Colorado hosted a marathon of political rallies last week, bringing Democratic presidential candidates Bernie Sanders, Pete Buttigieg, Elizabeth Warren and Amy Klobuchar, as well as current incumbent Donald Trump, to the Centennial State. The events attracted tens of thousands of residents eager to listen to the candidates’ plans for change in 2020—or in Trump’s case, his plan to “keep America great”.

The heavy influx of candidates just two weeks before Super Tuesday was no coincidence; though no longer considered the battleground state it once was, Colorado is still shaping up to be highly competitive in this year’s upcoming primary election.

For all those who were unable to attend, or perhaps refrained from doing so due to a lack of desire to voluntarily be surrounded by a horde of heavily-impassioned and opinionated folk who think of themselves as much smarter than they probably are, here’s a recap of each rally or public event that was held.

Bernie Sanders had originally planned to have his February 16 rally at the Colorado Convention Center’s Bellco Theater (capacity 5,000) but due to high demand was forced to relocate to combined Exhibition Halls (capacity 12,000). Sanders began by assuring the crowd of his intention to win Colorado, which isn’t so far-fetched given his nearly 20-point victory over Hilary Clinton in the 2016 caucuses. On top of that, his recent wins in New Hampshire and Nevada make him the current front-runner.
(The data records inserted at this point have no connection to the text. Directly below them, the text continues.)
Lemma wp_copyout_word t vol F root va z (k : Y Z) (Q : Z -> sysstate -> Prop) s : sys_ok t vol F s ->
  root = root_of s -> 0 <= va < 2 ^ 64 -> user_range s va 4 ->
  (forall s', sys_ok t vol F s' -> root_of s' = root_of s -> user_kept (within va 4) s s' ->
    user_bytes s' va (le_bytes 4 z) -> wp k Q s') ->
  wp (let! c := in_vm (copyout root va (le_bytes 4 z)) in if c <? 0 then ret ERR else k) Q s.
Proof.
  intros Hs -> Hva Hr Hk. apply wp_bind.
  eapply wp_mono; [apply (wp_copyout_sys t vol F va _ s Hs); [apply le_bytes_is_bytes|done]|].
  rewrite le_bytes_length. intros r s' (Hs' & Hp & Hkept & [(-> & _ & Hb)|(_ & Hn)]); [|by destruct Hn].
  apply Hk; [done| |done|done]. unfold root_of. by rewrite Hp.
Qed.

Lemma word_kept P s s' va z : user_kept P s s' -> 0 <= va -> (forall x, within va 4 x -> ~ P x) ->
  user_bytes s va (le_bytes 4 z) -> user_bytes s' va (le_bytes 4 z).
Proof. intros Hk Hva HP. apply (user_kept_bytes _ _ _ _ _ Hk Hva). by rewrite le_bytes_length. Qed.

(** ** Properties *)

(** C12: a block that a process writes with [write_raid] comes back through
    [read_raid] after [disk_fail_raid] of any one disk, and again after
    [disk_repaired_raid], at every redundant level: all five calls return 0,
    the bytes of the caller's buffer are in the two result buffers, and no
    other byte of its memory changes. *)
Theorem raid_calls_survive t d vol v wa ra1 ra2 data s :
  redundant t d -> sys_ok t vol ∅ s -> 1 <= d <= DISKS -> 0 <= v < capacity t -> wf_block data ->
  0 <= wa -> 0 <= ra1 -> 0 <= ra2 -> ra1 + BSIZE <= ra2 \/ ra2 + BSIZE <= ra1 ->
  user_bytes s wa data -> user_range s ra1 BSIZE -> user_range s ra2 BSIZE ->
  wp (let! c1 := ecall others stack SYS_write_raid v wa 0 in
      let! c2 := ecall others stack SYS_disk_fail_raid d 0 0 in
      let! c3 := ecall others stack SYS_read_raid v ra1 0 in
      let! c4 := ecall others stack SYS_disk_repaired_raid d 0 0 in
      let! c5 := ecall others stack SYS_read_raid v ra2 0 in
      ret [c1; c2; c3; c4; c5])
    (fun r s' => r = [0; 0; 0; 0; 0] /\ user_bytes s' ra1 data /\ user_bytes s' ra2 data /\
      user_kept (fun x => within ra1 BSIZE x \/ within ra2 BSIZE x) s s' /\
      sys_ok t (<[v := data]> vol) ∅ s') s.
Proof.
  intros Hred Hs Hd Hv Hdata Hwa Hra1 Hra2 Hdisj Hb Hr1 Hr2. pose proof (redundant_level t d Hred) as Ht.
  pose proof (any_level_ok t Ht). pose proof (redundant_tolerates t d Hred) as Htol.
  pose proof (no_failure_tolerated t Ht) as Htol0. destruct (wf_block_bytes _ Hdata) as [_ Hlen].
  pose proof (bytes_range _ _ _ Hb) as Hrw. rewrite Hlen in Hrw.
  assert (Hmax : forall a, 0 <= a -> user_range s a BSIZE -> 0 <= a < 2 ^ 64).
  { intros a Ha Hr. pose proof (range_max s a BSIZE Ha ltac:(done) Hr) as Hm. rewrite MAXVA_eq in Hm. unfold BSIZE in *. lia. }
  wp_steps. eapply wp_mono; [by apply (write_call t ∅ Ht Htol0 vol); [| | apply Hmax| |]|].
  intros c1 s1 (-> & Hs1 & Hk1). wp_steps.
  eapply wp_mono; [apply (fail_call t ∅ (<[v := data]> vol)); [done|done|by rewrite union_empty_r_L|done]|].
  rewrite union_empty_r_L. intros c2 s2 (-> & Hs2 & Hk2). wp_steps.
  pose proof (user_kept_trans _ _ _ _ Hk1 Hk2) as Hk12.
  eapply wp_mono; [apply (read_call t {[d]} Ht Htol (<[v := data]> vol) v ra1 0 data); [done|done|by apply Hmax|
    apply lookup_insert_eq|done|by apply (user_kept_range _ _ _ _ _ Hk12)]|].
  intros c3 s3 (-> & Hs3 & Hb3 & Hk3). wp_steps.
  eapply wp_mono; [apply (repair_call t {[d]} (<[v := data]> vol)); [done|done|done|set_solver]|].
  rewrite difference_diag_L. intros c4 s4 (-> & Hs4 & Hk4). wp_steps.
  assert (Hk : user_kept (within ra1 BSIZE) s s4).
  { eapply user_kept_trans; [by eapply user_kept_weaken|]. eapply user_kept_trans; [exact Hk3|].
    by eapply user_kept_weaken. }
  eapply wp_mono; [apply (read_call t ∅ Ht Htol0 (<[v := data]> vol) v ra2 0 data); [done|done|by apply Hmax|
    apply lookup_insert_eq|done|by apply (user_kept_range _ _ _ _ _ Hk)]|].
  intros c5 s5 (-> & Hs5 & Hb5 & Hk5). wp_steps. split_and!; [done| |done| |done].
  - eapply (user_kept_bytes _ _ _ _ _ Hk5); [done| |].
    + rewrite Hlen. unfold within. intros x Hx. lia.
    + eapply (user_kept_bytes _ _ _ _ _ Hk4); [done|tauto|done].
  - eapply user_kept_trans; eapply user_kept_weaken; [exact Hk|tauto|exact Hk5|tauto].
Qed.

(** the RAID calls refuse bad arguments with -1 and change nothing: a block
    number out of range or a buffer that is not user memory in [write_raid], a
    disk number out of range in [disk_fail_raid] and [disk_repaired_raid], and
    a negative type in [init_raid]. *)
Theorem raid_calls_refuse t vol F v d wa ty s : is_level t -> sys_ok t vol F s ->
  is_int v -> is_int d -> is_int ty -> ~ (1 <= d <= DISKS) -> ty < 0 -> 0 <= wa < 2 ^ 64 ->
  (~ (0 <= v < capacity t) \/ ~ user_range s wa BSIZE) ->
  only_returns SYS_write_raid (u64 v) wa 0 ERR s /\
  only_returns SYS_disk_fail_raid (u64 d) 0 0 ERR s /\
  only_returns SYS_disk_repaired_raid (u64 d) 0 0 ERR s /\
  only_returns SYS_init_raid (u64 ty) 0 0 ERR s.
Proof.
  intros Ht Hs Hv Hd Hty Hdr Hneg Hwa Hbad. pose proof (any_level_ok t Ht).
  pose proof (lv_ready _ _ _ (proj1 Hs)) as Hrd. pose proof (capacity_range t).
  split_and!; (eapply only_returns_intro; [done|reflexivity|]).
  - unfold sys_write_raid, argaddr, argraw, myproc. apply wp_bind. unfold wp at 1.
    rewrite (argint_u64 0 v) by (reflexivity || done). set (s1 := entered _ _ _ _ _). apply wp_bind.
    assert (Hrd1 : ready t F (vm_k (sy_vm s1))) by exact Hrd.
    destruct (Z.ltb_spec v 0) as [Hv0|Hv0].
    { wp_steps. unfold bad_vblkn. rewrite (proj2 (Z.ltb_lt v 0)) by done. simpl. by wp_steps. }
    apply wp_in_kernel, wp_raidblockn; rewrite (rd_type _ _ _ Hrd1); [done|].
    rewrite (with_k_id s1). destruct (decide (0 <= v < capacity t)) as [Hr|Hr].
    + rewrite bad_vblkn_false by lia. destruct Hbad as [|Hn]; [done|]. wp_steps.
      destruct (Z.ltb_spec (tf_a1 (p_trapframe (sy_proc s1))) 0) as [Hneg1|_]; [simpl in Hneg1; lia|]. wp_steps.
      eapply wp_mono; [apply (wp_copyin_sys t vol F wa BSIZE s1 Hs); [done|done]|].
      intros [c l] s2 [-> [(_ & Hu & _)|(Hc & _)]]; [by destruct Hn|]. simpl in Hc. subst c. simpl. by wp_steps.
    + rewrite bad_vblkn_true by (done || lia). by wp_steps.
  - unfold sys_disk_fail_raid. apply wp_bind. unfold wp at 1. rewrite (argint_u64 0 d) by (reflexivity || done).
    destruct (Z.ltb_spec d 0); [by wp_steps|]. apply wp_refused. apply raidfail_out; [done|done|apply (rd_alive _ _ _ Hrd)].
  - unfold sys_disk_repaired_raid. apply wp_bind. unfold wp at 1. rewrite (argint_u64 0 d) by (reflexivity || done).
    destruct (Z.ltb_spec d 0); [by wp_steps|]. apply wp_refused. by apply (raidrepair_out t F).
  - unfold sys_init_raid. apply wp_bind. unfold wp at 1. rewrite (argint_u64 0 ty) by (reflexivity || done).
    destruct (Z.ltb_spec ty 0); [|lia]. by wp_steps.
Qed.

(** [read_raid] of a block number out of range returns 0, success, and
    copies the uninitialised buffer of the kernel stack into the caller's
    memory: the result of [readraid] is unsigned, so the test [< 0] on it is
    always false. *)
Theorem read_raid_leaks_stack t vol F v ra s : is_level t -> sys_ok t vol F s ->
  is_int v -> ~ (0 <= v < capacity t) -> 0 <= ra < 2 ^ 64 -> wf_block stack -> user_range s ra BSIZE ->
  wp (ecall others stack SYS_read_raid (u64 v) ra 0) (fun r s' => r = 0 /\ user_bytes s' ra stack) s.
Proof.
  intros Ht Hs Hv Hvr Hra Hst Hr. pose proof (any_level_ok t Ht). destruct (wf_block_bytes _ Hst) as [Hby Hlen].
  eapply wp_ecall; [done|reflexivity|]. set (s1 := entered SYS_read_raid (u64 v) ra 0 s).
  assert (Hs1 : sys_ok t vol F s1) by exact Hs.
  unfold sys_read_raid, argaddr, argraw, myproc. apply wp_bind. unfold wp at 1.
  rewrite (argint_u64 0 v) by (reflexivity || done).
  wp_steps. destruct (Z.ltb_spec (tf_a1 (p_trapframe (sy_proc s1))) 0) as [Hneg|_]; [simpl in Hneg; lia|]. wp_steps.
  apply wp_in_kernel. eapply wp_mono; [apply (readraid_out t F v stack); [exact (lv_ready _ _ _ (proj1 Hs1))|done|done|done]|].
  intros r k [-> ->]. rewrite with_k_id. simpl fst. change (ERR <? 0) with false. cbv iota. wp_steps.
  eapply wp_mono; [apply (wp_copyout_sys t vol F ra stack s1 Hs1); [done|done]|].
  rewrite Hlen. intros c s2 (Hs2 & Hp & Hk & [(-> & _ & Hbs)|(_ & Hn)]); [|by destruct Hn].
  cbn [Z.ltb Z.compare]. by wp_steps.
Qed.

(** [info_raid] stores the number of blocks of the array, the block size
    and the number of disks through its three arguments, as 32-bit
    little-endian integers, and changes nothing else. *)
Theorem info_raid_reports t vol F a b c s : is_level t -> sys_ok t vol F s ->
  0 <= a -> a + 4 <= b -> b + 4 <= c -> user_range s a 4 -> user_range s b 4 -> user_range s c 4 ->
  wp (ecall others stack SYS_info_raid a b c) (fun r s' => r = 0 /\ sys_ok t vol F s' /\
    user_bytes s' a (le_bytes 4 (capacity t)) /\ user_bytes s' b (le_bytes 4 BSIZE) /\
    user_bytes s' c (le_bytes 4 DISKS) /\
    user_kept (fun x => within a 4 x \/ within b 4 x \/ within c 4 x) s s') s.
Proof.
  intros Ht Hs Ha Hab Hbc Hra Hrb Hrc. pose proof (any_level_ok t Ht). pose proof (capacity_range t).
  pose proof (range_max s c 4 ltac:(lia) ltac:(done) Hrc) as Hm. rewrite MAXVA_eq in Hm.
  eapply wp_ecall; [done|reflexivity|]. set (s1 := entered SYS_info_raid a b c s).
  assert (Hs1 : sys_ok t vol F s1) by exact Hs.
  assert (Hrd1 : ready t F (vm_k (sy_vm s1))) by exact (lv_ready _ _ _ (proj1 Hs1)).
  unfold sys_info_raid, argaddr, argraw, myproc. wp_steps. cbn [sy_proc p_trapframe tf_a0 tf_a1 tf_a2 s1 entered].
  destruct (Z.ltb_spec a 0), (Z.ltb_spec b 0), (Z.ltb_spec c 0); try lia. cbn [orb]. wp_steps.
  apply wp_in_kernel, wp_raidblockn; rewrite (rd_type _ _ _ Hrd1); [done|]. fold s1. rewrite with_k_id.
  rewrite u32_small by lia. cbv zeta. apply wp_bind, wp_gets.
  eapply (wp_copyout_word t vol F); [exact Hs1|done|lia|done|]. intros s2 Hs2 Hp2 Hk2 Hb2.
  eapply (wp_copyout_word t vol F); [exact Hs2|by rewrite Hp2|lia|by apply (user_kept_range _ _ _ _ _ Hk2)|].
  intros s3 Hs3 Hp3 Hk3 Hb3.
  eapply (wp_copyout_word t vol F); [exact Hs3|by rewrite Hp3, Hp2|lia| |].
  { apply (user_kept_range _ _ _ _ _ Hk3). by apply (user_kept_range _ _ _ _ _ Hk2). }
  intros s4 Hs4 Hp4 Hk4 Hb4. wp_steps. split_and!; [done|exact Hs4| | |exact Hb4|].
  - change (user_bytes s4 a (le_bytes 4 (capacity t))).
    eapply word_kept; [exact Hk4|lia|unfold within; lia|]. eapply word_kept; [exact Hk3|lia|unfold within; lia|done].
  - change (user_bytes s4 b (le_bytes 4 BSIZE)). eapply word_kept; [exact Hk4|lia|unfold within; lia|done].
  - eapply call_kept. eapply user_kept_trans; [|eapply user_kept_trans]; eapply user_kept_weaken;
      [exact Hk2|tauto|exact Hk3|tauto|exact Hk4|tauto].
Qed.

(** [init_raid] does not check what it should.  It returns 0 when
    [setraidtype] refused the level because two disks have failed, and a type
    above RAID5 makes the kernel panic. *)
Theorem init_raid_unchecked t F ty s : is_parity t -> settled F (vm_k (sy_vm s)) -> (1 < size F)%nat ->
  RAID5 < ty < 2 ^ 31 ->
  wp (ecall others stack SYS_init_raid t 0 0) (fun r s' => r = 0 /\ rm_type (st_meta (vm_k (sy_vm s'))) = t) s /\
  exists s', ecall others stack SYS_init_raid ty 0 0 s = Panic "invalid raid type" s'.
Proof.
  intros Ht Hse HF Hty. split.
  - eapply wp_ecall; [done|reflexivity|]. unfold sys_init_raid. apply wp_bind. unfold wp at 1.
    assert (0 <= t < 2 ^ 31) by (destruct Ht as [-> | ->]; done).
    rewrite (argint_small 0 t) by (reflexivity || lia). destruct (Z.ltb_spec t 0); [lia|].
    wp_steps. apply wp_in_kernel. eapply wp_mono; [by apply (setraidtype_refused t F)|].
    intros r k [-> ->]. by wp_steps.
  - assert (Hi : i32 ty = ty) by (apply i32_small; unfold RAID5 in *; lia).
    eexists. unfold ecall, syscall, put_tf, put_proc, myproc, sys_init_raid, bind, gets, modify.
    cbn [sy_proc p_trapframe tf_a7]. change (i32 SYS_init_raid) with 22. cbn [Z.ltb Z.compare Pos.compare Pos.compare_cont andb syscalls].
    unfold sys_init_raid, argint, argraw, myproc, bind, gets, ret. cbn [sy_proc p_trapframe tf_a0]. rewrite Hi.
    destruct (Z.ltb_spec ty 0); [unfold RAID5 in *; lia|]. unfold in_kernel, in_vm, in_k, lift, setraidtype.
    destruct (Z.ltb_spec ty RAID0), (Z.ltb_spec RAID5 ty); unfold RAID0, RAID5 in *; try lia. cbn [orb]. reflexivity.
Qed.
End calls.
End sysraid.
Sanders spent most of his 30-minute speech covering all the familiar talking points: taxing the rich, Medicare for all, student debt, climate change, and marijuana legalization (Sanders has stated that he would legalize marijuana in all 50 states on his first day in office). He also took jabs at Trump and fellow democratic candidate Mike Bloomberg, referring to the former as a racist, pathological liar and criticizing the latter as a billionaire intent on buying the election.

Pete Buttigieg drew 8,500 fans at his town hall in the Crowne Plaza Convention Center near DIA last Saturday night. Emboldened by his third-place victory in Nevada behind Sanders and Joe Biden, he answered questions from the audience on a range of topics from gun violence to misinformation to immigration reform. But the most noteworthy moment was when 9-year-old Zachary Ro asked the democratic candidate for help in telling the world of his gay sexual orientation. The audience roared in applause as Zachary joined Buttigieg and husband Chasten on stage, where the candidate assured the young boy that he was “pretty strong” and that he would make a great leader.

Elizabeth Warren filled the Filmore Auditorium on Sunday night, drawing thousands of supporters for her second campaign event in Colorado this season. In what appeared to be a continuation of her attacks against Michael Bloomberg in a televised debate held just days earlier, Warren blasted the billionaire as the “riskiest nominee for the Democrats”, stating that America is “not trading one arrogant billionaire for another.”

Throughout her speech, Warren touched on staples of her campaign: Medicare for all, universal child care, immigration and gun control reform, and a proposed wealth tax.

Amy Klobuchar spoke to a crowd of around 1,000 in Aurora’s Stanley Marketplace on Thursday night, many of whom were still undecided voters. Her 40-minute speech was decidedly more personal than the other candidates’, wherein she focused on her own upbringing, personal struggles and political history. Despite her attempts to connect with voters, however, Klobuchar continues to lag behind in polls; only 4.2% of voters chose her in the Nevada primary, down from 19.8% in New Hampshire and 12.3% in Iowa.

Donald Trump addressed a crowd of about 10,000 on Thursday night at the Broadmoor World Arena in Colorado Springs. When he wasn’t weighing in on the most important issues facing our nation—like this year’s historical Academy Award Best Picture win by a foreign country or Brad Pitt’s politically-charged acceptance speech at the same event—he attacked both the Democratic party and its presidential candidates, as well as Coloradoans themselves for their lack of compliance in ICE raids. Vice President Mike Pence and several Republican congressmen—including Cory Gardner—joined with Trump onstage as he berated the media and the city of Boulder for releasing a previously-deported child molester back into the community.

Though not mentioned above, Tulsi Gabbard and Joe Biden also held campaign events in Colorado last week. Gabbard hosted a town hall in Boulder on Thursday, while Biden hosted a private fundraising event in Denver the preceding Monday. Biden and Gabbard continue to lag severely in national polls, with the most recent data indicating a 17% standing for the former and 1% for the latter.